GIVEN INFORMATION -
-- Opening Marker --
Lemma evaluate_result_shape env question expected cs co endpoint w res w' :
  evaluate env question expected cs co endpoint w = (inr res, w') ->
  dom res = Traces.result_keys
  /\ res !! "chunk_size" = Some (JInt cs)
  /\ (exists s, res !! "answer" = Some (JStr s))
  /\ (exists b, res !! "bleu" = Some (JFloat b))
  /\ (exists l, res !! "latency" = Some l).
Proof.
  intros Hev.
  pose proof (HarnessFacts.evaluate_cases env question expected cs co endpoint w)
    as (_ & _ & Hc).
  rewrite Hev in Hc. simpl in Hc.
  assert (Hshape : forall l b s,
            res = {[ "chunk_size" := JInt cs; "latency" := l;
                     "bleu" := JFloat b; "answer" := JStr s ]} ->
            dom res = Traces.result_keys
            /\ res !! "chunk_size" = Some (JInt cs)
            /\ (exists s, res !! "answer" = Some (JStr s))
            /\ (exists b, res !! "bleu" = Some (JFloat b))
            /\ (exists l, res !! "latency" = Some l)).
  { intros l b s ->. split; [|split; [reflexivity|split; [|split]]; eauto].
    unfold Traces.result_keys.
    rewrite !dom_insert_L, dom_singleton_L. set_solver. }
  destruct (post env _ _ _) as [|code p].
  - injection Hc as ->. apply (Hshape JNull 0%R ""). reflexivity.
  - destruct ((400 <=? code)%Z && (code <? 600)%Z).
    { injection Hc as ->. apply (Hshape JNull 0%R ""). reflexivity. }
    destruct p as [data|].
    2: { injection Hc as ->. apply (Hshape JNull 0%R ""). reflexivity. }
    destruct data; try discriminate Hc.
    destruct (default (JStr "") (m !! "answer")); try discriminate Hc.
    destruct (sentence_bleu env _ _); [discriminate Hc|].
    injection Hc as ->. eapply Hshape. reflexivity.
Qed.

(** Every dict [evaluate] returns, on the failure path as on the success
    path, has exactly the keys chunk_size, latency, bleu and answer;
    chunk_size is the one it was called with and answer is a string. *)
Theorem result_shape env question expected cs co endpoint w res w' :
  evaluate env question expected cs co endpoint w = (inr res, w') ->
  dom res = Traces.result_keys
  /\ res !! "chunk_size" = Some (JInt cs)
  /\ (exists s, res !! "answer" = Some (JStr s)).
Proof.
  intros Hev.
  destruct (evaluate_result_shape env question expected cs co endpoint w res w' Hev)
    as (Hdom & Hcs & Hanswer & _).
  split; [exact Hdom|]. split; [exact Hcs|exact Hanswer].
Qed.

Lemma result_shape_witness :
  exists res w',
    evaluate Scenarios.answering_env "Where is the candidate studying?" "San Jose"
      512 50 default_endpoint initial = (inr res, w')
    /\ dom res = Traces.result_keys.
Proof.
  eexists _, _.
  match goal with
  | |- ?A /\ _ => assert (H : A) by reflexivity
  end.
  split; [exact H|].
  exact (proj1 (result_shape _ _ _ _ _ _ _ _ _ H)).
Defined.

End EvaluateFacts.

(** ** The sweep and the result file *)

Module SweepFacts.

Import Harness.

Lemma step_files env cs results tq w :
  files (step env cs results tq w).2 = files w.
Proof.
  pose proof (HarnessFacts.evaluate_cases env (question tq) (expected tq) cs
                default_chunk_overlap default_endpoint w) as (_ & Hf & _).
  unfold step, bind at 1.
  destruct (evaluate env _ _ _ _ _ w) as [[e|res] w1]; simpl in *; [exact Hf|].
  unfold bind, getitem, logger, modify, raise, ret.
  cases; exact Hf.
Qed.

(** When the loop body returns, it has appended the dict of [evaluate]
    tagged with the question. *)
Lemma step_returns env cs results tq w results' w' :
  step env cs results tq w = (inr results', w') ->
  exists res w1,
    evaluate env (question tq) (expected tq) cs default_chunk_overlap
      default_endpoint w = (inr res, w1)
    /\ results' = results ++ [ <["question" := JStr (question tq)]> res ].
Proof.
  unfold step, bind at 1.
  destruct (evaluate env _ _ _ _ _ w) as [[e|res] w1]; simpl; [discriminate|].
  unfold bind, getitem, logger, modify, raise, ret.
  cases; intros H; try discriminate H. injection H as <- _. eauto.
Qed.

Lemma step_row env cs results tq w results' w' :
  step env cs results tq w = (inr results', w') ->
  exists row, results' = results ++ [row] /\ Traces.row_for (cs, tq) row.
Proof.
  intros H. apply step_returns in H as (res & w1 & Hev & ->).
  apply EvaluateFacts.evaluate_result_shape in Hev as (Hdom & Hcs & _).
  eexists. split; [reflexivity|]. split; [|split].
  - rewrite dom_insert_L, Hdom. unfold Traces.row_keys, Traces.result_keys.
    set_solver.
  - rewrite lookup_insert_ne by discriminate. exact Hcs.
  - apply lookup_insert_eq.
Qed.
-- Closing Marker --
Show every line above in which the word "Hshape" is found.

  assert (Hshape : forall l b s,
  - injection Hc as ->. apply (Hshape JNull 0%R ""). reflexivity.
    { injection Hc as ->. apply (Hshape JNull 0%R ""). reflexivity. }
    2: { injection Hc as ->. apply (Hshape JNull 0%R ""). reflexivity. }
    injection Hc as ->. eapply Hshape. reflexivity.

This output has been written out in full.